8 hours ago, sjhalayka said:
9 states takes 4 bits to encode.
This is true, but it's not likely to be the way you want to proceed, because this would mean that you have certain inputs that are true for completely unrelated states. e.g. bit 1 would be true for cards in player 1's hand, and player 3's hand. This means the NN has to work harder to tell the difference between those 2 states, training layers purely to separate out your 4-bit representation into the 9 separate states again.
Instead, you probably want "one-hot" encoding; 9 input neurons for each card, with only one of them 'hot', and that represents which of the 9 states it's in.
8 hours ago, sjhalayka said:
The biggest problem that I face now is deciding on how many hidden layers there should be, and how many neurons per hidden layer there should be.
This is all part and parcel of working with neural networks. If you know about things like bias vs variance, overfitting/underfitting, learning rates, error rates, then you can do the following:
- Pick reasonable estimates for these hyperparameters
- Perform some training with that neural network
- Observe how well it learns, and see whether it is converging, failing to converge, converging too slowly, etc.
- Adjust hyperparameters according to these observations
- Repeat from step 2.
If you don't know about some of those things, it's time to do some research, because it's a deep subject and not easy to cover here succinctly.
8 hours ago, sjhalayka said:
I'll train the ANN initially by facing it off against a computer player that picks pseudorandom state changes.
This is a bad idea.
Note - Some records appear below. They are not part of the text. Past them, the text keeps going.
Lemma ge_scalarmult_p3_ok P A a :
  p3_is P A → scalar255 a →
  ∃ r, ge_scalarmult_p3 a A = Some (Some r) ∧ p3_is (ed_mul (le_combine a) P) r.
Proof.
  intros HA Ha. unfold ge_scalarmult_p3. destruct (recode_ok a Ha) as (HL & HF & E).
  destruct (eight_multiples_ok P A HA) as (Ai & -> & HAi). cbn [mbind option_bind].
  destruct (scalarmult_loop_p3_ok P Ai (recode a) (proj1 HA) HAi HF 63 0 ge_p2_0)
    as (r & Er & Hr); [lia|exact ge_p2_0_is|]. exists r. split; [exact Er|].
  rewrite take_ge, E, Z.mul_0_l, Z.add_0_l in Hr by lia. exact Hr.
Qed.

(** *** The base point: odd digits, four doublings, even digits *)

(** The sum of [e[o + 2 j] * 256 ^ j] for [j < n]. *)
Fixpoint half_sum (e : list Z) (o n : nat) : Z :=
  match n with
  | O => 0
  | S j => half_sum e o j + e !!! (o + 2 * j)%nat * 256 ^ Z.of_nat j
  end.

Lemma half_sums e n :
  (2 * n ≤ length e)%nat →
  digits16 (take (2 * n) e) = 16 * half_sum e 1 n + half_sum e 0 n.
Proof.
  induction n as [|n IH]; intros Hn; [done|]. cbn [half_sum].
  replace (2 * S n)%nat with (S (S (2 * n))) by lia.
  rewrite !digits16_take, IH by lia. replace (0 + 2 * n)%nat with (2 * n)%nat by lia.
  replace (1 + 2 * n)%nat with (S (2 * n)) by lia. rewrite Nat2Z.inj_succ, Z.pow_succ_r by lia.
  replace (16 ^ Z.of_nat (2 * n)) with (256 ^ Z.of_nat n); [lia|].
  change 256 with (16 ^ 2). rewrite <- Z.pow_mul_r by lia. f_equal. lia.
Qed.

Lemma base_loop_ok e o n j m h :
  Forall digit16 e → (o < 2)%nat → (o + 2 * (j + n) < length e + 2)%nat → (j + n ≤ 32)%nat →
  p3_is (ed_mul (m + half_sum e o j) B25519) h →
  ∃ h', base_loop e n (o + 2 * j) h = Some h' ∧
    p3_is (ed_mul (m + half_sum e o (j + n)) B25519) h'.
Proof.
  intros He Ho. revert j h. induction n as [|n IH]; intros j h HL Hn Hh.
  { exists h. split; [reflexivity|]. by replace (j + 0)%nat with j by lia. }
  cbn [base_loop]. replace ((o + 2 * j) / 2)%nat with j
    by (apply (Nat.div_unique _ 2 _ o); lia).
  destruct (select_ok j (e !!! (o + 2 * j)%nat)) as (t & -> & Ht); [lia| |].
  { apply (digit_at e He). lia. }
  cbn [mbind option_bind]. do 2 ge_step.
  replace (o + 2 * j + 2)%nat with (o + 2 * S j)%nat by lia.
  replace (j + S n)%nat with (S j + n)%nat by lia. apply IH; [lia..|].
  cbn [half_sum]. rewrite Z.add_assoc, ed_mul_add by apply B25519_on_curve. assumption.
Qed.

Lemma ge_scalarmult_base_ok a :
  scalar255 a →
  ∃ h, ge_scalarmult_base a = Some h ∧ p3_is (ed_mul (le_combine a) B25519) h.
Proof.
  intros Ha. unfold ge_scalarmult_base. destruct (recode_base_ok a Ha) as (HL & HF & E).
  destruct (base_loop_ok (recode_base a) 1 32 0 0 ge_p3_0) as (h & Eh & Hh);
    [done|lia|lia|lia|exact ge_p3_0_is|].
  change (1 + 2 * 0)%nat with 1%nat in Eh. rewrite Eh. cbn [mbind option_bind]. do 8 ge_step.
  rewrite !ed_double in H6 by apply B25519_on_curve.
  destruct (base_loop_ok (recode_base a) 0 32 0
    (2 * (2 * (2 * (2 * (0 + half_sum (recode_base a) 1 (0 + 32)))))) x6)
    as (h' & E' & H'); [done|lia|lia|lia| |].
  { cbn [half_sum]. rewrite Z.add_0_r. exact H6. }
  exists h'. split; [exact E'|].
  pose proof (half_sums (recode_base a) 32 ltac:(lia)) as HS. rewrite take_ge, E in HS by lia.
  change (0 + 32)%nat with 32%nat in H'.
  replace (le_combine a) with
    (2 * (2 * (2 * (2 * (0 + half_sum (recode_base a) 1 32)))) + half_sum (recode_base a) 0 32)
    by lia. exact H'.
Qed.

(** * The properties of the fixed-window multiplications *)

(** The constant-time lookups return the multiple of the digit: [select pos b]
    is the precomputed form of [b 256^pos B], and the lookup in a table of the
    first eight multiples of [P] is the cached form of [b P], for every digit
    from -8 to 8; no assertion of the conditional moves fails. *)
Theorem select_spec pos P Ai b :
  (pos < 32)%nat → eight_is P Ai → -8 ≤ b ≤ 8 →
  (∃ t, select pos b = Some t ∧ precomp_is (ed_mul (b * 256 ^ Z.of_nat pos) B25519) t) ∧
  (∃ t, select_cached Ai b = Some t ∧ cached_is (ed_mul b P) t).
Proof. intros Hp HA Hb. split; [by apply select_ok|by apply select_cached_ok]. Qed.

(** The recodings in radix 16 of [ge_scalarmult] and [ge_scalarmult_base] are
    exact: for every scalar below [2^255] both produce 64 digits from -8 to 8
    whose sum with weights [16^i] is the scalar. *)
Theorem recode_spec a :
  scalar255 a →
  (length (recode a) = 64%nat ∧ Forall digit16 (recode a) ∧
   digits16 (recode a) = le_combine a) ∧
  (length (recode_base a) = 64%nat ∧ Forall digit16 (recode_base a) ∧
   digits16 (recode_base a) = le_combine a).
Proof. intros Ha. split; [by apply recode_ok|by apply recode_base_ok]. Qed.

(** [ge_scalarmult] and [ge_scalarmult_p3] compute [a P] for every point [P] of
    the curve and every scalar below [2^255] (0 included): no operation
    overflows, no assertion fails and no index is out of its table. *)
Theorem ge_scalarmult_spec P A a :
  p3_is P A → scalar255 a →
  (∃ r, ge_scalarmult a A = Some r ∧ p2_is (ed_mul (le_combine a) P) r) ∧
  (∃ r, ge_scalarmult_p3 a A = Some (Some r) ∧ p3_is (ed_mul (le_combine a) P) r).
Proof. intros HA Ha. split; [by apply ge_scalarmult_ok|by apply ge_scalarmult_p3_ok]. Qed.

(** [ge_scalarmult_base] computes [a B] for every scalar below [2^255] (the
    precondition [a[31] <= 127] of its comment), [B] being the base point. *)
Theorem ge_scalarmult_base_spec a :
  scalar255 a →
  ∃ h, ge_scalarmult_base a = Some h ∧ p3_is (ed_mul (le_combine a) B25519) h.
Proof. apply ge_scalarmult_base_ok. Qed.

(** ** Witnesses *)

Lemma select_witness :
  ∃ Ai, eight_multiples ge_p3_H = Some Ai ∧
  (∃ t, select 31 (-8) = Some t ∧ precomp_is (ed_mul (-8 * 256 ^ Z.of_nat 31) B25519) t) ∧
  (∃ t, select_cached Ai (-8) = Some t ∧ cached_is (ed_mul (-8) H25519) t).
Proof.
  destruct (eight_multiples_ok _ _ ge_p3_H_is) as (Ai & E & HA). exists Ai.
  split; [exact E|]. apply (select_spec 31 H25519 Ai (-8)); [lia|exact HA|lia].
Defined.

Lemma recode_witness :
  (length (recode scalar_top) = 64%nat ∧ Forall digit16 (recode scalar_top) ∧
   digits16 (recode scalar_top) = le_combine scalar_top) ∧
  (length (recode_base scalar_top) = 64%nat ∧ Forall digit16 (recode_base scalar_top) ∧
   digits16 (recode_base scalar_top) = le_combine scalar_top).
Proof. exact (recode_spec _ scalar_top_ok). Defined.

Lemma ge_scalarmult_witness :
  (∃ r, ge_scalarmult scalar_top ge_p3_H = Some r ∧
    p2_is (ed_mul (le_combine scalar_top) H25519) r) ∧
  (∃ r, ge_scalarmult_p3 scalar_top ge_p3_H = Some (Some r) ∧
    p3_is (ed_mul (le_combine scalar_top) H25519) r).
Proof. exact (ge_scalarmult_spec _ _ _ ge_p3_H_is scalar_top_ok). Defined.

Lemma ge_scalarmult_base_witness :
  ∃ h, ge_scalarmult_base scalar_top = Some h ∧
    p3_is (ed_mul (le_combine scalar_top) B25519) h.
Proof. exact (ge_scalarmult_base_spec _ scalar_top_ok). Defined.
A neural network learns by comparing its own output to a desired output, and adjusting accordingly. A pseudo-random state change on the opponent's part is not going to produce reasonable states to compare against. And you've not mentioned how you'll measure the error, which is the important part.
8 hours ago, sjhalayka said:
Once the ANN has won a significant number of games, I will copy it a bunch of times and gently perturb the weights of these copies.
This is also a really bad idea, because you've thrown away the key benefit of a neural network - i.e. the fact that errors in the output layer can be propagated back through the network to adjust each of the layers to improve the response - and vastly increased the search space of your system, by multiplying the number of networks you need to train. On a game with a state space as large as poker, you will probably find that the universe ends far sooner than your neural network becomes usable.
What you should do is something more like this:
- use knowledge of poker rules and a database of past poker games to generate a training set of data that is a set of (game state, the chosen action, score/benefit).
- Train on this data so that, when in the same situation, the computer would take the actions that scored positively, and will not take the actions that scored negatively
- Ensure the network is not overfitting, and is therefore able to generalise to similar situations
- Generate extra training data, e.g. by playing against existing computer programs, or even by having 2 programs play each other.